Prenatal immune activation

For the purpose of the prenatal immunological manipulation, female mice were subjected to a timed mating procedure as described previously (Meyer et al. 2005). Pregnant dams on gestation day (GD) 17 received either a single injection of PolyI:C (potassium salt; Sigma-Aldrich, Buchs, St. Gallen, Switzerland) or control (CON; saline) treatment. A total of ten pregnant mice were included, half of which were subjected to PolyI:C treatment and the other half to saline treatment. PolyI:C (5 mg/kg) was dissolved in sterile and pyrogen-free isotonic 0.9% NaCl (saline) solution to yield a final concentration of 1 mg/ml. All solutions were administered via the intravenous (i.v.) route at the tail vein under mild physical constraint with an injection volume of 5 ml/kg. All animals were returned to their home cages immediately after the injection procedure and left undisturbed until weaning of the offspring.

The dose of PolyI:C (i.e., 5 mg/kg) was selected based on our previous studies (e.g., Meyer et al. 2005, 2006, 2008b).
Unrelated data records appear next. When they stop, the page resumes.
(* ===== verification/PendingFetch.v ===== *)
(** * Fetches a lookup may wait for

    The pending-fetch protocol of [cacheclient/manifest.go]: the manifest fetch
    marks the action IDs of every chunk it will ask for, marks a chunk on the
    wire when its request goes out, releases IDs as their objects land, and
    releases the rest at the end.  A lookup for an ID on the wire waits for its
    channel; a lookup for an ID whose chunk is still queued claims it and asks
    on its own.  The fallback of [cacheclient/manifest_fallback.go] runs the
    same protocol but drops the answer of [send] and asks for its whole part.

    [pendingFetch] values are shared by pointer between the manifest's map and
    the chunks, and a claim must be seen through both: the model has a heap.
    Every function below runs under the manifest's lock, so it is one step. *)

From Stdlib Require Import ZArith Lia List Bool.
From stdpp Require Import base gmap list relations.
From S2P Require Import Prelude.

(** [pf_done]: the channel is closed. *)
Record pendingFetch := PendingFetch { pf_done : bool; pf_onWire : bool; pf_claimed : bool; pf_closed : bool }.

Definition newFetch : pendingFetch := PendingFetch false false false false.

Record pendings := Pendings { pd_heap : gmap nat pendingFetch; pd_next : nat; pd_pending : gmap bytes nat }.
The chosen gestational window (i.e., GD 17) corresponds roughly to the middle-to-late second trimester of human pregnancy in terms of developmental biology and percentage of gestation (Clancy et al. 2001, 2007). The selection of this gestational stage was based on our previous investigations in mice, which demonstrate that prenatal immune challenge especially in late gestation leads to marked spatial working memory deficits at adult age (Meyer et al. 2008b).

Chronic CLZ treatment and BrdU injections

Offspring born to PolyI:C- or control-treated mothers were weaned and sexed at postnatal day (PND) 21. Littermates of each sex were caged separately and kept in groups of four to six animals per cage. All animals were maintained under ad libitum food and water diet and kept in a temperature- and humidity-controlled animal vivarium under a 12:12-h reversed light–dark cycle as described above.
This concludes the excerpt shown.